Fixing Common Go Vulnerabilities

Most Common Security Vulnerabilities Using JavaScript

Go, sometimes referred to as Golang, is Google’s programming language and was released in 2009 with a huge growing community of developers. Go makes it easier for developers to write solid and efficient code. It’s a statically typed, compiled and open source programming language. 


Go has a lightweight architecture and suitability for use in microservice and serverless architecture. Go also helps working on large scale projects that require high-level multiprocessing and networking.


Due to its usability and simplicity, it’s categorized as one of the first-class citizens of serverless architecture like AWS Lambda and Microsoft Azure and has also found its way up to large organizations like Netflix, Cloudflare, Docker, Adobe and and so on.
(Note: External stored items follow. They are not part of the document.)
(** C9. A successful call [svdBond b AA dir PH args] changes only the site
    tensors at positions [b] and [b+1] and the two cursors: the length [N]
    and the site tensor at every other position are as before. *)
Theorem svdBond_frame b AA dir PH args (psi : MPS) res psi' out :
  svdBond b AA dir PH args psi = (Ok res, psi', out) ->
  N psi' = N psi /\
  length (A_ psi') = length (A_ psi) /\
  forall j, j <> b -> j <> b + 1 -> A psi' j = A psi j.
Proof.
  intros Hrun.
  destruct (svdBond_Ok_inv _ _ _ _ _ _ _ _ _ Hrun) as (Hg & Ab & Ab1 & Hb & Hb1).
  pose proof (vec_at_Ok_range _ _ _ Hb) as Rb.
  rewrite (svdBond_run _ AA _ PH args _ _ _ Hg Hb Hb1) in Hrun.
  destruct (if exact_mode args then _ else _) as [[res0 Tb] Tb1].
  injection Hrun as _ <- _. cbn.
  split; [reflexivity|]. split; [now rewrite !length_insert|].
  intros j Hj Hj1. unfold A; cbn.
  rewrite !vec_at_insert_ne by lia. reflexivity.
Qed.

(** C4. [isOrtho psi] holds exactly when [leftLim+1 == rightLim-1]; then
    [orthoCenter psi] returns [leftLim+1] and [norm psi] is the norm of the
    single tensor [A(leftLim+1)]; otherwise [orthoCenter] and [norm] both
    abort with an error and return nothing. *)
Theorem orthoCenter_norm (psi : MPS) :
  (isOrtho psi = true <-> leftLim psi + 1 = rightLim psi - 1)
  /\ (isOrtho psi = true ->
      orthoCenter psi = Ok (leftLim psi + 1) /\
      norm psi = norm_T <$> A psi (leftLim psi + 1))
  /\ (isOrtho psi = false ->
      orthoCenter psi = Fatal "orthogonality center not well defined." /\
      is_fatal (norm psi)).
Proof.
  split; [apply Z.eqb_eq|].
  unfold norm, orthoCenter. split; intros ->; cbn.
  - split; [reflexivity|].
    destruct (A psi (leftLim psi + 1)); reflexivity.
  - split; [reflexivity|]. eexists. reflexivity.
Qed.

(** C10. [applyGate gate psi args] aborts with the orthogonality-center error
    whenever [psi] has no well-defined orthogonality center, leaving [psi]
    as it was and printing nothing; when the center [c] is well defined it
    contracts [A(c) * A(c+1) * gate], removes the priming, and invokes
    [svdBond] on bond [c], [Fromleft] when the option [Fromleft] (default
    true) is true and [Fromright] otherwise. *)
Theorem applyGate_center gate args (psi : MPS) :
  (leftLim psi + 1 <> rightLim psi - 1 ->
   applyGate gate args psi =
     (Fatal "orthogonality center not well defined.", psi, []))
  /\ (leftLim psi + 1 = rightLim psi - 1 ->
      forall Ac Ac1,
        A psi (leftLim psi + 1) = Ok Ac ->
        A psi (leftLim psi + 1 + 1) = Ok Ac1 ->
        applyGate gate args psi =
          let dir := if getBool args "Fromleft" true then Fromleft else Fromright in
          let '(r, psi', out) :=
            svdBond4 (leftLim psi + 1) (noprime (contract (contract Ac Ac1) gate))
                     dir args psi in
          (r ;; Ok tt, psi', out)).
Proof.
  split.
  - intros Hne. apply Z.eqb_neq in Hne.
    unfold applyGate, mbind, St_bind, st_bind, st_lift, orthoCenter, isOrtho.
    rewrite Hne. reflexivity.
  - intros Heq Ac Ac1 Hc Hc1. apply Z.eqb_eq in Heq.
    unfold applyGate, mbind, St_bind, st_bind, st_lift, st_ret, orthoCenter, isOrtho.
    rewrite Heq. cbn. rewrite Hc, Hc1. cbn.
    destruct (getBool args "Fromleft" true); cbn;
      destruct (svdBond4 _ _ _ _ _) as [[[r | msg |] psi'] out]; cbn;
      rewrite ?app_nil_r; reflexivity.
Qed.

Lemma overlap_loop_returns (psi phi : MPS) (count : nat) (i : Z) (L : ITensor) :
  0 <= i ->
  i + Z.of_nat count <= Z.of_nat (length (A_ psi)) ->
  i + Z.of_nat count <= Z.of_nat (length (A_ phi)) ->
  exists L', overlap_loop psi phi count i L = Ok L'.
Proof.
  revert i L. induction count as [|count IH]; intros i L Hi Hpsi Hphi; cbn.
  - eauto.
  - unfold A.
    destruct (vec_at_in_range (A_ phi) i) as [x ->]; [lia|].
    destruct (vec_at_in_range (A_ psi) i) as [y ->]; [lia|].
    cbn. apply IH; lia.
Qed.

Ltac outcome_run := cbn [mbind outcome_bind fmap outcome_fmap negb].

Lemma overlapC_returns (psi phi : MPS) :
  N psi = N phi -> 1 <= N psi ->
  N psi + 2 <= Z.of_nat (length (A_ psi)) ->
  N phi + 2 <= Z.of_nat (length (A_ phi)) ->
  exists z, overlapC psi phi = Ok z.
Proof.
  intros He H1 Hpsi Hphi. unfold overlapC, linkInd, A. cbv zeta.
  rewrite <- He, Z.eqb_refl. outcome_run.
  destruct (vec_at_in_range (A_ psi) 1) as [a1 ->]; [lia|].
  destruct (vec_at_in_range (A_ psi) (1 + 1)) as [a2 ->]; [lia|].
  destruct (vec_at_in_range (A_ phi) 1) as [b1 ->]; [lia|].
  outcome_run. destruct (Z.eqb_spec (N psi) 1) as [E1 | N1]; [eauto|].
  destruct (overlap_loop_returns psi phi (Z.to_nat (N psi - 2)) 2
              (if Index_bool (commonIndex a1 a2 Link)
               then contract b1 (dag (prime_index a1 (commonIndex a1 a2 Link)))
               else contract b1 (dag a1))) as [L' ->]; [lia..|].
  destruct (vec_at_in_range (A_ phi) (N psi)) as [bN ->]; [lia|].
  destruct (vec_at_in_range (A_ psi) (N psi - 1)) as [aNm ->]; [lia|].
  replace (N psi - 1 + 1) with (N psi) by lia.
  destruct (vec_at_in_range (A_ psi) (N psi)) as [aN ->]; [lia|].
  outcome_run. destruct (Index_bool _); eauto.
Qed.

(** C5 (amended). [overlap psi phi] ends in the fatal error
    "overlap: mismatched N" whenever the two states differ in length [N],
    before any tensor is read. Whenever the complex overlap is computed, the
    real-valued wrapper returns its real part; when the absolute imaginary
    part exceeds 1e-12 times the absolute real part it prints a warning, and
    neither fails nor changes the value it returns. For states of equal
    length [N >= 1] that hold their [N+2] tensors every site access
    succeeds and the overlap is computed (by tensor operations that
    return). *)
Theorem overlap_mismatch_real_part (psi phi : MPS) :
  (N psi <> N phi ->
   overlapC psi phi = Fatal "overlap: mismatched N" /\
   overlap psi phi = (Fatal "overlap: mismatched N", []))
  /\ (forall z, overlapC psi phi = Ok z ->
        overlap psi phi =
          (Ok (real z),
           if PrimFloat.ltb (1e-12 * PrimFloat.abs (real z))%float
                            (PrimFloat.abs (imag z))
           then [Out_imag_warning (imag z)] else []))
  /\ (N psi = N phi -> 1 <= N psi ->
      N psi + 2 <= Z.of_nat (length (A_ psi)) ->
      N phi + 2 <= Z.of_nat (length (A_ phi)) ->
      exists z, overlapC psi phi = Ok z /\ fst (overlap psi phi) = Ok (real z)).
Proof.
  split.
  { intros Hne. apply Z.eqb_neq in Hne.
    assert (HC : overlapC psi phi = Fatal "overlap: mismatched N").
    { unfold overlapC. cbv zeta. rewrite Hne. reflexivity. }
    split; [exact HC|]. unfold overlap, overlap_re_im. rewrite HC. reflexivity. }
  split.
  { intros z Hz. unfold overlap, overlap_re_im. rewrite Hz. reflexivity. }
  intros He H1 Hpsi Hphi.
  destruct (overlapC_returns psi phi He H1 Hpsi Hphi) as [z Hz].
  exists z. split; [exact Hz|].
  unfold overlap, overlap_re_im. rewrite Hz. reflexivity.
Qed.

End MPSFacts.

(** ** Bond decomposition when the primitives can fail *)

Section DecompFailureFacts.
Import MPSImpl MPSSpec MPSFallible.
Context `{DL : DecompLib}.









End DecompFailureFacts.

Section TotalDecompFacts.
Import MPSImpl MPSSpec MPSFallible.
Context `{TL : TensorLib}.

Ltac vec_same :=
  first
    [ rewrite vec_set_in_range by (rewrite ?length_insert; lia)
    | rewrite vec_at_insert_eq by (rewrite ?length_insert; lia)
    | rewrite vec_at_insert_ne by lia ].

Ltac finish_same :=
  repeat (vec_same; cbn);
  repeat match goal with
         | |- context [if ?c then _ else _] => destruct c; cbn; repeat (vec_same; cbn)
         end;
  reflexivity.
As more people and companies are using open source elements in their Go projects, it’s always advisable to stay updated on known vulnerabilities affecting.


Go doesn’t provide a lot of features and capabilities on its own, so the community is still figuring out the best packages and frameworks to use. 


Everyday, lots of packages pop up on the internet and gain popularity due to their features, however if these packages are not reviewed by the Go security community, they can introduce vulnerabilities. 


In this article, we are going to explore common Go vulnerabilities and how to fix them.



Cross-Site Scripting (XSS) Attacks

Cross-site scripting, usually known as XSS, is one of the most common security vulnerability exploits found in modern web applications. This usually happens when user inputs without being validated or encoded are used as outputs to the browser directly. 


With this vulnerability, attackers can easily inject malicious code into the browsers of visitors.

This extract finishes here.